• _Your instructions_
Every line below that mentions the word "scores" should be copied out.

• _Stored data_
-- Opening Marker --

Lemma stop_portconf_present
    (env : Env) (portconf : Portconf.t) (w : World) (port : Port)
    (rest : dict Portconf.t Port) :
  dict_pop Portconf.eqb portconf (_sys_conf_ports (srv w))
  = Some (port, rest) ->
  _stop_portconf env portconf w =
  (Ok tt,
   advance w (set_sys_conf_ports rest (srv w))
     [EvPortStop port;
      match port_stop_outcome env (trace w) port with
      | None => EvLog INFO "stopped port for config: %r" (CfgPort portconf)
      | Some _ =>
          EvLog ERROR "failed to stop port for config: %r" (CfgPort portconf)
      end] 0).
Proof.
  intros Hpop. unfold _stop_portconf, port_stop. unfold_m.
  assert (Hc : dict_contains Portconf.eqb portconf (_sys_conf_ports (srv w))
               = true).
  { apply (dict_contains_In Portconf_eqb_eq).
    destruct (dict_pop_keys Portconf_eqb_eq _ _ _ _ Hpop) as (l1 & l2 & Hk & _).
    rewrite Hk.
    apply in_elt. }
  rewrite Hc. cbn [negb]. unfold_m. rewrite Hpop. unfold_m. unfold advance.
  destruct (port_stop_outcome env (trace w) port); unfold_m;
    now rewrite <- app_assoc.
Qed.

(** ** Properties kept by the methods *)

Section Preserves.
Variable P : Server -> Prop.

Lemma preserves_ret (A : Type) (a : A) : preserves P (ret a).
Proof. intros w H. exact H. Qed.

Lemma preserves_raise (A : Type) (e : Exn) : preserves P (@raise A e).
Proof. intros w H. exact H. Qed.

Lemma preserves_get_self : preserves P get_self.
Proof. intros w H. exact H. Qed.

Lemma preserves_emit (e : Event) : preserves P (emit e).
Proof. intros w H. exact H. Qed.

Lemma preserves_fresh_oid : preserves P fresh_oid.
Proof. intros w H. exact H. Qed.

Lemma preserves_external (e : Event) (outcome : list Event -> option Exn) :
  preserves P (external e outcome).
Proof.
  intros w H. unfold external. now destruct (outcome (trace w)).
Qed.

Lemma preserves_modify (f : Server -> Server) :
  (forall s, P s -> P (f s)) -> preserves P (modify_self f).
Proof. intros Hf w H. now apply Hf. Qed.

Lemma preserves_bind (A B : Type) (m : M A) (f : A -> M B) :
  preserves P m -> (forall a, preserves P (f a)) -> preserves P (bind m f).
Proof.
  intros Hm Hf w H. unfold bind. specialize (Hm w H).
  destruct (m w) as [[a|e] w']; simpl in *; [now apply Hf | assumption].
Qed.

Lemma preserves_try (A B : Type) (body : M A) (handler : Exn -> M B)
    (orelse : A -> M B) :
  preserves P body ->
  (forall e, preserves P (handler e)) ->
  (forall a, preserves P (orelse a)) ->
  preserves P (try_except_else body handler orelse).
Proof.
  intros Hb Hh Ho w H. unfold try_except_else. specialize (Hb w H).
  destruct (body w) as [[a|e] w']; simpl in *; [now apply Ho | now apply Hh].
Qed.

Lemma preserves_for_each (A : Type) (l : list A) (body : A -> M unit) :
  (forall a, preserves P (body a)) -> preserves P (for_each l body).
Proof.
  intros Hb. induction l as [|a l IH]; simpl.
  - apply preserves_ret.
  - apply preserves_bind; auto.
Qed.

Lemma run_tasks_preserves (tasks : list (M unit)) :
  Forall (preserves P) tasks ->
  forall first_error w,
    P (srv w) -> P (srv (snd (run_tasks tasks first_error w))).
Proof.
  induction 1 as [|t tasks Ht _ IH]; intros first_error w H; simpl; auto.
  specialize (Ht w H).
  destruct (t w) as [[[]|e] w']; simpl in *; now apply IH.
Qed.

Lemma preserves_taskgroup (body : M (list (M unit))) :
  preserves P body ->
  (forall w tasks w', body w = (Ok tasks, w') -> Forall (preserves P) tasks) ->
  preserves P (taskgroup body).
Proof.
  intros Hb Ht w H. unfold taskgroup. specialize (Hb w H).
  destruct (body w) as [[tasks|e] w'] eqn:E; simpl in *; auto.
  pose proof (run_tasks_preserves (Ht _ _ _ E) None w' Hb) as Hr.
  destruct (run_tasks tasks None w') as [[e|] w'']; exact Hr.
Qed.
End Preserves.

Lemma port_tasks_preserve (P : Server -> Prop)
    (task : Port -> M unit) (l : list Port) :
  (forall p, preserves P (task p)) -> Forall (preserves P) (map task l).
Proof.
  intros H. induction l; simpl; constructor; auto.
Qed.

(** Applies the rules above along the structure of a method. *)
Ltac keeps :=
  repeat (cbv beta;
    match goal with
    | |- preserves _ (bind _ _) => apply preserves_bind; [|intros ?]
    | |- preserves _ (try_except_else _ _ _) =>
        apply preserves_try; [| intros ? | intros ?]
    | |- preserves _ (for_each _ _) => apply preserves_for_each; intros ?
    | |- preserves _ (ret _) => apply preserves_ret
    | |- preserves _ (raise _) => apply preserves_raise
    | |- preserves _ get_self => apply preserves_get_self
    | |- preserves _ fresh_oid => apply preserves_fresh_oid
    | |- preserves _ (emit _) => apply preserves_emit
    | |- preserves _ (logging _ _ _) => apply preserves_emit
    | |- preserves _ (external _ _) => apply preserves_external
    | |- preserves _ (modify_self _) =>
        apply preserves_modify; intros ? ?; assumption
    | |- preserves _ (if ?b then _ else _) => destruct b
    | |- preserves _ (match ?x with _ => _ end) => destruct x
    | |- preserves _ (fun w => (Ok _, w)) => intros ? ?; assumption
    end).

(** *** The invariant of the dynamic ports *)

Lemma ports_inv_set (portconf : Portconf.t) (port : Port) (s : Server) :
  known_protocol portconf ->
  dict_contains Portconf.eqb portconf (_sys_conf_ports s) = false ->
  ports_inv s ->
  ports_inv
    (set_sys_conf_ports
       (dict_set Portconf.eqb portconf port (_sys_conf_ports s)) s).
Proof.
  intros Hk Hc [Hnd Hall]. unfold ports_inv. cbn [_sys_conf_ports set_sys_conf_ports].
  rewrite dict_set_keys_absent by assumption.
  apply (dict_contains_false Portconf_eqb_eq) in Hc.
  split.
  - apply NoDup_app; [assumption | repeat constructor; auto | ].
    intros x Hx [<- | []]. contradiction.
  - apply Forall_app. split; [assumption | now constructor].
Qed.

Lemma ports_inv_pop (portconf : Portconf.t) (port : Port)
    (rest : dict Portconf.t Port) (s : Server) :
  dict_pop Portconf.eqb portconf (_sys_conf_ports s) = Some (port, rest) ->
  ports_inv s -> ports_inv (set_sys_conf_ports rest s).
Proof.
  intros Hpop [Hnd Hall]. unfold ports_inv.
  cbn [_sys_conf_ports set_sys_conf_ports].
  destruct (dict_pop_keys Portconf_eqb_eq _ _ _ _ Hpop) as (l1 & l2 & Hd & Hr).
  rewrite Hd in Hnd, Hall. rewrite Hr. split.
  - now apply NoDup_remove_1 in Hnd.
  - apply Forall_app in Hall. destruct Hall as [H1 H2].
    apply Forall_app. split; [assumption | now inversion H2].
Qed.

Lemma start_portconf_inv (env : Env) (portconf : Portconf.t)
    (suppress_errors : bool) :
  preserves ports_inv (_start_portconf env portconf suppress_errors).
Proof.
  intros w Hinv.
  destruct (registered portconf w) eqn:Hreg.
  - now rewrite start_portconf_registered.
  - destruct (port_cls_of_protocol (Portconf.protocol portconf))
      as [cls|] eqn:Hcls.
    + assert (Hk : known_protocol portconf)
        by (apply port_cls_known; congruence).
      destruct (port_start_outcome env (trace w)
                  (listener_of w cls portconf)) as [ex|] eqn:Hs.
      * rewrite (start_portconf_failed env portconf suppress_errors w
                   Hreg Hcls Hs).
        destruct (port_stop_outcome env _ _); [assumption|].
        destruct suppress_errors; [|assumption].
        now apply ports_inv_set.
      * rewrite (start_portconf_started env portconf suppress_errors w
                   Hreg Hcls Hs).
        now apply ports_inv_set.
    + now rewrite start_portconf_unknown.
Qed.

Lemma stop_portconf_inv (env : Env) (portconf : Portconf.t) :
  preserves ports_inv (_stop_portconf env portconf).
Proof.
  intros w Hinv.
  destruct (registered portconf w) eqn:Hreg.
  - destruct (dict_pop_present _ _ Hreg) as (port & rest & Hpop).
    rewrite (stop_portconf_present env portconf w Hpop).
    eapply ports_inv_pop; eauto.
  - now rewrite stop_portconf_absent.
Qed.

Lemma populate_sys_auth_inv (env : Env) :
  preserves ports_inv (_populate_sys_auth env).
Proof. unfold _populate_sys_auth, get_sys_config. keeps. Qed.

Lemma init_inv (env : Env) : preserves ports_inv (init env).
Proof. unfold init. keeps. apply populate_sys_auth_inv. Qed.

Lemma add_port_inv (portcls : PortCls) (kw : list (string * pyval)) :
  preserves ports_inv (add_port portcls kw).
Proof. unfold add_port, construct_port. keeps. Qed.

Lemma new_compiler_inv (env : Env) (dbname : string) (dbver : Z) :
  preserves ports_inv (new_compiler env dbname dbver).
Proof.
  unfold new_compiler, worker_call, worker_close. keeps.
  intros w H. unfold spawn_worker.
  destruct (spawn_worker_outcome env (trace w)); exact H.
Qed.

Lemma get_auth_method_inv (user database : string) :
  preserves ports_inv (get_auth_method user database).
Proof. unfold get_auth_method. keeps. Qed.

Lemma start_inv (env : Env) : preserves ports_inv (start env).
Proof.
  unfold start, get_sys_config, assign_serving. keeps.
  - apply preserves_taskgroup; [keeps|].
    intros w tasks w' [= <- _].
    apply port_tasks_preserve. intros p. unfold port_start. keeps.
  - apply start_portconf_inv.
Qed.

Lemma stop_inv (env : Env) : preserves ports_inv (stop env).
Proof.
  unfold stop, assign_serving. keeps.
  apply preserves_taskgroup.
  - intros w _. unfold_m. split; constructor.
  - intros w tasks w' [= <- _].
    apply Forall_app. split; apply port_tasks_preserve;
      intros p; unfold port_stop; keeps.
Qed.

Lemma on_system_config_add_inv (env : Env) (n : string) (v : ConfigValue) :
  preserves ports_inv (_on_system_config_add env n v).
Proof. unfold _on_system_config_add. keeps. apply start_portconf_inv. Qed.

Lemma on_system_config_rem_inv (env : Env) (n : string) (v : ConfigValue) :
  preserves ports_inv (_on_system_config_rem env n v).
Proof. unfold _on_system_config_rem. keeps. apply stop_portconf_inv. Qed.

Lemma after_system_config_add_inv (env : Env) (n : string)
    (v : ConfigValue) :
  preserves ports_inv (_after_system_config_add env n v).
Proof.
  unfold _after_system_config_add. keeps. apply populate_sys_auth_inv.
Qed.

Lemma after_system_config_rem_inv (env : Env) (n : string)
    (v : ConfigValue) :
  preserves ports_inv (_after_system_config_rem env n v).
Proof.
  unfold _after_system_config_rem. keeps. apply populate_sys_auth_inv.
Qed.

Lemma run_op_inv (env : Env) (op : Op) (w : World) :
  ports_inv (srv w) -> ports_inv (srv (run_op env op w)).
Proof.
  destruct op; simpl.
  - apply init_inv.
  - apply add_port_inv.
  - apply start_inv.
  - apply stop_inv.
  - apply start_portconf_inv.
  - apply stop_portconf_inv.
  - apply on_system_config_add_inv.
  - apply on_system_config_rem_inv.
  - apply after_system_config_add_inv.
  - apply after_system_config_rem_inv.
  - apply new_compiler_inv.
  - apply get_auth_method_inv.
Qed.

(** In every world the server can be in, no configuration object has two
    entries among the dynamic ports and every registered one has a known
    protocol. *)
Lemma reachable_inv (env : Env) (lib : Urllib) (w : World) :
  reachable env lib w -> ports_inv (srv w).
Proof.
  intros (cluster & rd & ird & mbc & s & ops & Hinit & ->).
  assert (H0 : ports_inv (srv (initial_world s))).
  { unfold __init__ in Hinit.
    destruct (_get_pgaddr lib (connection_spec cluster)); [|discriminate].
    injection Hinit as <-. split; constructor. }
  revert H0. generalize (initial_world s). unfold run_ops.
  induction ops as [|op ops IH]; intros w0 H0; simpl; auto.
  apply IH. now apply run_op_inv.
Qed.

(** ** Dynamic ports: the claims *)

(** C1 (as amended). When the listener constructed for a configuration
    object that is not registered and has a known protocol fails to start,
    [_start_portconf] calls [stop()] on that same listener right after the
    failed [start()]. If that [stop()] returns, then with
    [suppress_errors] false the error of [start()] is raised to the
    caller, and with [suppress_errors] true nothing is raised and the
    listener is returned. *)
Theorem start_portconf_start_failure
    (env : Env) (w : World) (portconf : Portconf.t) (suppress_errors : bool)
    (cls : PortCls) (ex : Exn) :
  registered portconf w = false ->
  port_cls_of_protocol (Portconf.protocol portconf) = Some cls ->
  let port := listener_of w cls portconf in
  port_start_outcome env (trace w) port = Some ex ->
  let r := _start_portconf env portconf suppress_errors w in
  (exists rest,
     trace (snd r) = trace w ++ EvPortStart port :: EvPortStop port :: rest) /\
  (port_stop_outcome env (trace w ++ [EvPortStart port]) port = None ->
   fst r = if suppress_errors then Ok (Some port) else Raise ex).
Proof.
  intros Hreg Hcls port Hs r. subst r.
  rewrite (start_portconf_failed env portconf suppress_errors w Hreg Hcls Hs).
  fold port.
  destruct (port_stop_outcome env (trace w ++ [EvPortStart port]) port)
    as [ex'|].
  - split; [now exists [] | discriminate].
  - destruct suppress_errors; (split; [eexists; reflexivity | reflexivity]).
Qed.
Lemma Forall2_Forall_r {A B} (R : A -> B -> Prop) (P : A -> Prop)
  (Q : B -> Prop) (l : list A) (l' : list B) :
  Forall2 R l l' -> Forall P l ->
  (forall a b, R a b -> P a -> Q b) -> Forall Q l'.
Proof.
  intros H HP Himp. induction H as [|a b l l' Hab H IH]; constructor.
  - eapply Himp; [exact Hab | now inversion HP].
  - apply IH. now inversion HP.
Qed.

Lemma Forall2_and {A B} (R1 R2 : A -> B -> Prop) (l : list A) (l' : list B) :
  Forall2 R1 l l' -> Forall2 R2 l l' ->
  Forall2 (fun a b => R1 a b /\ R2 a b) l l'.
Proof.
  induction 1 as [|a b l l' Hab H IH]; intro H2; inversion H2; subst;
    constructor; auto.
Qed.

Section LegacyLoop.

Context {M : Type}.
Variable fexp : arith.
Variable model : model_fn M score.
Variable start_ids : option (list Z).
Variable sequence_length eos_token_id top_k : Z.

Lemma sample_loop_round_not_eos (c : Z) (st st' : loop_state)
  (w w' : world M) :
  sample_loop_round fexp model start_ids sequence_length eos_token_id top_k
    c st w = (Ok st', w') ->
  exists inputs,
    lp_tokens st' = lp_tokens st ++ [column inputs]
    /\ Forall (fun t => t <> eos_token_id) inputs
    /\ lp_stopped st' = (sequence_length <=? c + 1)%Z.
Proof.
  intro H. apply sample_loop_round_inv in H.
  destruct H as [masked [tk [pos [inputs [w1 [Hmask [Htk [Hm [Hg [Ht [Hs _]]]]]]]]]]].
  exists inputs. split; [exact Ht|]. split; [|exact Hs].
  unfold topk in Htk. apply rbind_ok in Htk. destruct Htk as [rs [Hrs Htk]].
  injection Htk as <-. unfold matrix in Hm, Hg.
  rewrite split_fst in Hm. rewrite split_snd in Hg.
  apply rmap_list_ok in Hrs. apply mask_column_masked in Hmask.
  eapply drawn_tokens with (rs := rs); [|exact Hm | exact Hg].
  eapply Forall2_Forall_r; [exact Hrs | exact Hmask|].
  intros row [vals idxs] Hrow Hneg j q t Hv Hi. simpl in Hv, Hi.
  apply topk_row_entries in Hrow. destruct Hrow as [_ Hent].
  destruct (Hent j (Fin q) t Hv Hi) as [H0 Hrow].
  intros ->. rewrite (Hneg H0) in Hrow. discriminate.
Qed.

Lemma sample_loop_iter_cols (input_ids : matrix Z) (scores : matrix score)
  (n : nat) (w w' : world M) (st : loop_state) :
  sample_loop_iter fexp model start_ids sequence_length eos_token_id top_k
    (width input_ids)
    {| lp_tokens := [input_ids]; lp_scores := scores; lp_stopped := false |}
    n w = (Ok st, w') ->
  exists cols,
    lp_tokens st = input_ids :: cols
    /\ Forall (eos_free_column eos_token_id) cols
    /\ ((lp_stopped st = false /\ length cols = n)
        \/ (lp_stopped st = true /\ (length cols <= n)%nat
            /\ (sequence_length
                <= width input_ids + Z.of_nat (length cols))%Z)).
Proof.
  unfold sample_loop_iter. revert w w' st.
  induction n as [|n IH]; intros w w' st H.
  - simpl in H. apply ret_ok_inv in H. destruct H as [-> _].
    exists []. simpl. repeat split; auto.
  - apply for_range_S in H. destruct H as [st1 [w1 [H1 H2]]].
    destruct (IH _ _ _ H1) as [cols [Hc [Hfree Hcount]]].
    destruct H2 as [[Hs [-> _]]|[Hs H2]].
    + exists cols. split; [exact Hc|]. split; [exact Hfree|]. right.
      destruct Hcount as [[Hs' _]|[_ [Hl Hge]]]; [congruence|].
      repeat split; auto.
    + destruct Hcount as [[_ Hl]|[Hs' _]]; [|congruence].
      apply sample_loop_round_not_eos in H2.
      destruct H2 as [inputs [Ht [Hne Hstop]]].
      exists (cols ++ [column inputs]). rewrite Ht, Hc.
      split; [reflexivity|]. split.
      * apply Forall_app. split; [exact Hfree|].
        constructor; [|constructor]. now exists inputs.
      * rewrite length_app. simpl.
        destruct (sequence_length <=? width input_ids + Z.of_nat n + 1)%Z
          eqn:E.
        -- right. apply Z.leb_le in E. repeat split; auto; lia.
        -- left. split; [exact Hstop | lia].
Qed.
(** * Car-rental backend: the booking lifecycle and the car unit counter

    A shallow embedding of [models/Car.js], [models/Booking.js] and of the
    three mutating handlers of [controllers/bookings.js]
    ([createBooking], [cancelBooking], [updateBooking]).

    Modelling conventions.
    - The two collections are finite maps from ObjectIds to documents; the
      user collection is the set of ids that still resolve under [populate].
    - A handler is a function from the database to the new database and the
      response: [Ok doc] for a 2xx answer, [Err e] for an [AppError] handed
      to [next] or an exception caught by [asyncHandler].
    - JavaScript numbers that hold instants (milliseconds), day counts, unit
      counts and prices are integers ([Z]); [Math.ceil] of a quotient is the
      exact integer ceiling.  Cars are stored with [parseInt]-ed counters;
      prices are whole amounts, so that no rounding enters the arithmetic.
      The day count of utils/helpers.js is computed on doubles ([Double])
      and compared with the exact ceiling.
    - The timestamps are not fields of the documents; the [updatedAt] that
      [updateBooking] assigns is kept beside the database ([Stamped]).
    - [parseDateTime] is a pure function of the date text and the time text;
      it is a parameter of the handlers.
    - Documents carry the fields the handlers read or write; the other
      paths of a stored car are taken to pass their validators.
    - The e-mail service only reads its arguments, is never awaited and
      catches its own errors, so it does not appear in the model. *)

From stdpp Require Import gmap strings list fin_maps.
From Stdlib Require Import ZArith Lia Ascii.

Open Scope Z_scope.

(** ObjectIds. *)
Abbreviation Id := positive.

(** ** JavaScript truthiness of the request fields the handlers test *)

Module Js.

(** A text field of [req.body]: [None] is [undefined]. *)
Definition truthy_str (s : option string) : bool :=
  match s with
  | Some s => negb (bool_decide (s = ""))
  | None => false
  end.

(** A boolean field of [req.body]: [None] is [undefined]. *)
Definition truthy (b : option bool) : bool :=
  match b with
  | Some true => true
  | _ => false
  end.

-- Closing Marker --

• _Your solution_
Lemma sample_loop_iter_cols (input_ids : matrix Z) (scores : matrix score)
    {| lp_tokens := [input_ids]; lp_scores := scores; lp_stopped := false |}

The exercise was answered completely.